The revenue share of innovative drugs first exceeded 50%, with Jiangsu Hengrui Medicine netting 7.7 billion yuan last year; Business Development (BD) has become a new engine for performance.

Ask AI · Behind the growth of BD business, how is Hengrui Pharmaceuticals addressing the risk of partnership termination?

This article is sourced from Shidai Caijing, authored by Du Susmin.

Driven by the innovative drug business and BD (business development), “the pharma industry’s big boss,” Hengrui Pharmaceuticals (600276.SH; 01276.HK), achieved double-digit growth in both 2025 revenue and net profit. According to the 2025 annual report released on March 25, the company posted full-year operating revenue of RMB 31.629 billion, up 13.02% year over year; attributable net profit was RMB 7.711 billion, up 21.69%.
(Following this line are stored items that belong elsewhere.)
(** The invariant: the table is well formed, ordered and anchored, and its
    entries are those of the map, whose number the header has. *)
Definition table_inv (st : hstate) (m : gmap (list Z) Z) : Prop :=
  header_ok (t_header st) ∧ addresses_ok (t_header st) ∧ table_ok (t_header st) (t_table st) ∧
  ordered (hh_hash_capacity (t_header st)) (st_slots st) ∧
  anchored (hh_hash_capacity (t_header st)) (st_slots st) ∧
  st_contents st m ∧ hh_num_entries (t_header st) = Z.of_nat (size m).

(** [st'] differs from [st] in the iterators only. *)
Definition same_table (st st' : hstate) : Prop :=
  t_table st' = t_table st ∧ t_header st' = t_header st.

(** The invariant does not look at the iterators. *)
Lemma table_inv_same st st' m : same_table st st' → table_inv st m → table_inv st' m.
Proof. intros [Ht Hh]. unfold table_inv, st_contents, st_slots. by rewrite Ht, Hh. Qed.

Lemma same_key_spec n0 e0 n k2 v2 st :
  iters_ok n0 st → es !! n0 = Some e0 → es !! n = Some (Put k2 v2) →
  ∃ st', same_key log (cur_block n) (cur_index n) st =
      (Ok (if decide (entry_key e0 = k2) then Some (zlen k2, zlen v2) else None), st') ∧
    iters_ok n0 st' ∧ same_table st st'.
Proof.
  intros [[off Hk0] Hra] He0 He. unfold same_key.
  destruct (cur_fetch n (Put k2 v2) (t_ra_iter st) Hra He) as (ra & Hf & Hkra).
  destruct (cur_key_entry _ _ _ Hkra) as (e' & He' & (_ & Hty & Hkl & Hvl) & _). simplify_eq.
  destruct (cur_key_entry _ _ _ Hk0) as (e' & He' & (_ & _ & Hkl0 & _) & _). simplify_eq.
  assert (Hon : on_ra_iter (fetch_entry log (cur_block n) (cur_index n)) st =
    (Ok tt, HState (t_table st) (t_header st) (t_iter st) ra)).
  { unfold on_ra_iter, zoom. by rewrite Hf. }
  rewrite (bind_Ok _ _ _ _ _ Hon), bind_getS. cbn [t_ra_iter t_iter].
  rewrite Hty, Hkl, Hvl, Hkl0. rewrite decide_False by (intros E; by apply E).
  cbn [entry_key entry_value]. case_decide as Hlen.
  - destruct (cur_key_reset n0 off (t_iter st) Hk0) as (i1 & Hr & Hk1).
    assert (Hon1 : on_iter (sparkey_logiter_reset log)
      (HState (t_table st) (t_header st) (t_iter st) ra) =
      (Ok tt, HState (t_table st) (t_header st) i1 ra)).
    { unfold on_iter, zoom. cbn [t_iter]. by rewrite Hr. }
    rewrite (bind_Ok _ _ _ _ _ Hon1).
    destruct (keycmp_spec n0 n e0 (Put k2 v2) i1 ra Hk1 Hkra He0 He)
      as (o1 & o2 & i2 & ra2 & Hc & Hk2 & Hkra2).
    assert (Hon2 : on_iters (sparkey_logiter_keycmp log)
      (HState (t_table st) (t_header st) i1 ra) =
      (Ok (lex_compare (entry_key e0) k2), HState (t_table st) (t_header st) i2 ra2)).
    { unfold on_iters, zoom. cbn [t_iter t_ra_iter]. by rewrite Hc. }
    rewrite (bind_Ok _ _ _ _ _ Hon2).
    exists (HState (t_table st) (t_header st) i2 ra2).
    split; [|split; [split; [by eexists|by eapply cur_key_ready]|done]].
    destruct (decide (entry_key e0 = k2)) as [Heq|Hne].
    + rewrite decide_True by (by apply lex_compare_eq). done.
    + rewrite decide_False by (by rewrite lex_compare_eq). done.
  - exists (HState (t_table st) (t_header st) (t_iter st) ra).
    split; [|split; [split; [by eexists|by eapply cur_key_ready]|done]].
    rewrite decide_False by (intros E; apply Hlen; by rewrite E). done.
Qed.

(** Writing and reading one slot of the state. *)
Lemma put_slot_run h st s x :
  t_header st = h → header_ok h → table_ok h (t_table st) → slot_ok (hh_hash_capacity h) s →
  pair_ok h x →
  ∃ tbl, put_slot (s * slot_size h) x.1 x.2 st = (Ok tt, set_t_table tbl st) ∧
    table_ok h tbl ∧ slots h tbl ≡ upd_slot (slots h (t_table st)) s x.
Proof.
  intros <- Hh Ht Hs Hx. destruct (write_slot_run _ Hh _ s x Ht Hs Hx) as (tbl & Hw & Ht' & Heq).
  exists tbl. split; [|done]. unfold put_slot. by rewrite bind_getS, Hw, bind_of_opt.
Qed.

(** The pair of a key and the address of its put fits into a slot. *)
Lemma key_pair_ok h n k v :
  header_ok h → addresses_ok h → es !! n = Some (Put k v) →
  pair_ok h (hash_key h k, addr_of h n).
Proof.
  intros Hh Ha He. split; cbn.
  - apply key_hash_range. apply Hh.
  - destruct (addr_split h Hh Ha n _ He) as (_ & _ & ?). lia.
Qed.

(** ** Insertion *)

(** What the table functions leave: a table with the bindings of [m], ordered
    and anchored, and the header changed by [f]. *)
Definition updated (h : sparkey_hashheader) (st' : hstate)
    (f : sparkey_hashheader → sparkey_hashheader) (m : gmap (list Z) Z) : Prop :=
  t_header st' = f h ∧ table_ok h (t_table st') ∧
  ordered (hh_hash_capacity h) (slots h (t_table st')) ∧
  anchored (hh_hash_capacity h) (slots h (t_table st')) ∧
  contents (key_of h) (hash_key h) (slot_ok (hh_hash_capacity h)) (slots h (t_table st')) m.

(** Filling the empty slot where the walk ends. *)
Lemma put_fill h st s hash position m :
  t_header st = h → header_ok h → table_ok h (t_table st) →
  ordered (hh_hash_capacity h) (slots h (t_table st)) →
  slot_ok (hh_hash_capacity h) s → ¬ occ (slots h (t_table st)) s →
  fits (hh_hash_capacity h) (slots h (t_table st)) s (dist (hh_hash_capacity h) s hash) →
  pair_ok h (hash, position) → position ≠ 0 →
  contents (key_of h) (hash_key h) (carry_ok (hh_hash_capacity h))
    (upd_slot (slots h (t_table st)) (-1) (hash, position)) m →
  ∃ st', (_ ← put_slot (s * slot_size h) hash position; upd_header added_entry) st = (Ok tt, st') ∧
    updated h st' added_entry m ∧ t_iter st' = t_iter st ∧ t_ra_iter st' = t_ra_iter st.
Proof.
  intros Hst Hh Ht Hord Hs Hempty Hfit Hpair Hpos Hcont. pose proof Hh as (Hcap & _).
  destruct (put_slot_run h st s (hash, position) Hst Hh Ht Hs Hpair) as (tbl & Hput & Ht1 & Hsl).
  rewrite (bind_Ok _ _ _ _ _ Hput). eexists. split; [reflexivity|]. split; [|done].
  unfold updated. cbn [t_header t_table set_t_header set_t_table]. rewrite Hst, Hsl.
  split_and!; [done|done| | |].
  - by apply ordered_write.
  - by apply anchored_fill.
  - by apply contents_place.
Qed.

(** Going on from an occupied slot [s], when [e] is empty. *)
Lemma walk_on h f s e :
  header_ok h → ordered (hh_hash_capacity h) f → slot_ok (hh_hash_capacity h) s → slot_ok (hh_hash_capacity h) e →
  occ f s → ¬ occ f e →
  slot_ok (hh_hash_capacity h) (nxt (hh_hash_capacity h) s) ∧
  dist (hh_hash_capacity h) e (nxt (hh_hash_capacity h) s) = dist (hh_hash_capacity h) e s - 1 ∧
  ∀ x, dist (hh_hash_capacity h) s x ≤ disp (hh_hash_capacity h) f s →
    u64 (dist (hh_hash_capacity h) s x + 1) = dist (hh_hash_capacity h) (nxt (hh_hash_capacity h) s) x ∧
    dist (hh_hash_capacity h) (nxt (hh_hash_capacity h) s) x = dist (hh_hash_capacity h) s x + 1 ∧
    fits (hh_hash_capacity h) f (nxt (hh_hash_capacity h) s) (dist (hh_hash_capacity h) (nxt (hh_hash_capacity h) s) x).
Proof.
  intros Hh Hord Hs He Hos Hempty. pose proof Hh as (Hcap & Hcap2 & _).
  pose proof (disp_room _ Hcap _ s e Hord Hs He Hos Hempty) as Hroom.
  assert (Hse : s ≠ e) by (intros ->; done).
  split; [by apply nxt_ok|]. split; [by apply dist_step|]. intros x Hx. pose proof (dist_range _ Hcap s x).
  assert (Hd : dist (hh_hash_capacity h) (nxt (hh_hash_capacity h) s) x = dist (hh_hash_capacity h) s x + 1).
  { rewrite dist_nxt by done. by rewrite decide_False by lia. }
  split; [rewrite Hd; apply u64_id; lia|]. split; [done|]. rewrite Hd. by apply fits_next.
Qed.

(** An entry that is further from home takes the slot; the one that was there goes on. *)
Lemma take_over h st s e hash position hash2 position2 :
  t_header st = h → header_ok h → table_ok h (t_table st) → ordered (hh_hash_capacity h) (slots h (t_table st)) →
  slot_ok (hh_hash_capacity h) s → slot_ok (hh_hash_capacity h) e → ¬ occ (slots h (t_table st)) e →
  slots h (t_table st) s = (hash2, position2) → position2 ≠ 0 → position ≠ 0 → pair_ok h (hash, position) →
  fits (hh_hash_capacity h) (slots h (t_table st)) s (dist (hh_hash_capacity h) s hash) →
  dist (hh_hash_capacity h) s hash > dist (hh_hash_capacity h) s hash2 →
  ∃ tbl, put_slot (s * slot_size h) hash position st = (Ok tt, set_t_table tbl st) ∧ table_ok h tbl ∧
    slots h tbl ≡ upd_slot (slots h (t_table st)) s (hash, position) ∧ ordered (hh_hash_capacity h) (slots h tbl) ∧
    ¬ occ (slots h tbl) e ∧
    fits (hh_hash_capacity h) (slots h tbl) (nxt (hh_hash_capacity h) s) (dist (hh_hash_capacity h) (nxt (hh_hash_capacity h) s) hash2).
Proof.
  intros Hst Hh Ht Hord Hs He Hempty Hf Hz Hpos Hpair Hfit Hsteal. pose proof Hh as (Hcap & _).
  assert (Hos : occ (slots h (t_table st)) s) by (unfold occ; by rewrite Hf).
  assert (Hd2 : dist (hh_hash_capacity h) s hash2 = disp (hh_hash_capacity h) (slots h (t_table st)) s)
    by (unfold disp; by rewrite Hf).
  destruct (walk_on h _ s e Hh Hord Hs He Hos Hempty) as (_ & _ & Hnext).
  destruct (Hnext hash2) as (_ & Hn2 & _); [lia|].
  destruct (put_slot_run h st s (hash, position) Hst Hh Ht Hs Hpair) as (tbl & Hput & Ht1 & Hsl).
  exists tbl. split; [done|]. split; [done|]. split; [done|]. split_and!.
  - rewrite Hsl. apply ordered_write; try done. intros _. lia.
  - rewrite Hsl. rewrite occ_upd_ne; [done|]. by intros ->.
  - rewrite Hsl, Hn2, Hd2. apply fits_displaced; [done..|lia].
Qed.

(** Carrying an entry whose key is nowhere else to the next empty slot. *)
Lemma put_carry h lg m e fuel st s hash position :
  t_header st = h → header_ok h → table_ok h (t_table st) →
  ordered (hh_hash_capacity h) (slots h (t_table st)) →
  slot_ok (hh_hash_capacity h) s → slot_ok (hh_hash_capacity h) e →
  ¬ occ (slots h (t_table st)) e →
  fits (hh_hash_capacity h) (slots h (t_table st)) s (dist (hh_hash_capacity h) s hash) →
  pair_ok h (hash, position) → position ≠ 0 →
  contents (key_of h) (hash_key h) (carry_ok (hh_hash_capacity h))
    (upd_slot (slots h (t_table st)) (-1) (hash, position)) m →
  dist (hh_hash_capacity h) e s < Z.of_nat fuel →
  ∃ st', hash_put_loop fuel lg hash (s * slot_size h) s (dist (hh_hash_capacity h) s hash)
           position false st = (Ok tt, st') ∧
    updated h st' added_entry m ∧ t_iter st' = t_iter st ∧ t_ra_iter st' = t_ra_iter st.
Proof.
  revert st s hash position. induction fuel as [|fuel IH];
    intros st s hash position Hst Hh Ht Hord Hs He Hempty Hfit Hpair Hpos Hcont Hfuel;
    pose proof Hh as (Hcap & Hcap2 & _).
  { pose proof (dist_range _ Hcap e s). lia. }
  pose proof (dist_range _ Hcap s hash) as Hdr.
  destruct (read_slot_run h Hh (t_table st) s Ht Hs) as [Hread Hpair2].
  cbn [hash_put_loop]. rewrite bind_getS, Hst, Hread, bind_of_opt.
  destruct (slots h (t_table st) s) as [hash2 position2] eqn:Hf. case_decide as Hz.
  { apply put_fill; try done. unfold occ. rewrite Hf. cbn. tauto. }
  assert (Hos : occ (slots h (t_table st)) s) by (unfold occ; by rewrite Hf).
  assert (Hse : s ≠ e) by (intros ->; done).
  assert (Hno : (match lg with
                 | Some log => if false && bool_decide (hash = hash2)
                               then same_key log (block_position_of h position2)
                                      (entry_index_of h position2) else mret None
                 | None => mret None
                 end : MH (option (Z * Z))) st = (Ok None, st)) by by destruct lg.
  rewrite (bind_Ok _ _ _ _ _ Hno).
  rewrite get_displacement_run, next_slot_run by done.
  assert (Hd2 : dist (hh_hash_capacity h) s hash2 = disp (hh_hash_capacity h) (slots h (t_table st)) s)
    by (unfold disp; by rewrite Hf).
  destruct (walk_on h _ s e Hh Hord Hs He Hos Hempty) as (Hns & Hstep & Hnext).
  cbv beta iota zeta.
  destruct (decide (dist (hh_hash_capacity h) s hash > dist (hh_hash_capacity h) s hash2)) as [Hsteal|Hsteal].
  - (* the entry of the slot is closer to home: it is carried on *)
    destruct (take_over h st s e hash position hash2 position2) as (tbl & Hput & Ht1 & Hsl & Hord1 & Hempty1 & Hfit1); try done.
    rewrite (bind_Ok _ _ _ _ _ Hput). rewrite (proj1 (Hnext hash2 ltac:(lia))).
    apply (IH (set_t_table tbl st)); try done; cbn [t_table set_t_table]; [|lia].
    rewrite Hsl, <- Hf. by apply contents_swap.
  - destruct (Hnext hash) as (-> & _ & Hfit1); [lia|]. apply (IH st); try done. lia.
Qed.

(** The header's counters after a put of [k] into a table with the bindings [m]:
    a new entry, or the garbage of the one replaced. *)
Definition count_insert (h : sparkey_hashheader) (m : gmap (list Z) Z) (k : list Z)
    : sparkey_hashheader → sparkey_hashheader :=
  match m !! k with
  | None => added_entry
  | Some a => replaced_entry (zlen k) (zlen (value_at h a))
  end.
In terms of revenue mix, sales revenue from innovative drugs reached RMB 16.3429 billion, up 26.09%, accounting for 58.34% of pharmaceutical sales revenue and for the first time exceeding 50% of total revenue. By product, anti-cancer products remain the clear mainstay, achieving revenue of RMB 13.24 billion, up 18.52%, accounting for 81.02% of total innovative drug revenue.

At the same time, the non-oncology product lines are also rapidly gaining traction. In 2025, the company’s non-oncology products achieved revenue of RMB 3.102 billion, up 73.36%. Among them, products such as empagliflozin (SGLT2 inhibitor), and remigrazolam (GABAa receptor agonist), grew rapidly by effectively transferring their clinical advantages. However, although the growth rate of non-oncology products is impressive, their share of innovative drug revenue is still less than 20%, at 18.98%, and the diversification of the product lines needs further strengthening.

Shidai Caijing noted that Hengrui Pharmaceuticals also set a goal in its annual report to “strive for innovative drug sales revenue to achieve more than 30% growth in 2026.” On March 26, a medical industry analyst interviewed by Shidai Caijing said that for Hengrui Pharmaceuticals’ innovative drug segment, achieving 30%+ growth on top of a high base of RMB 16.3 billion means that in 2026, the company needs to add nearly RMB 5 billion. “This incremental scale is already comparable to the full-year revenue of a mid-sized pharmaceutical company, which puts high demands on product launch timing and market penetration capabilities.” The analyst pointed out.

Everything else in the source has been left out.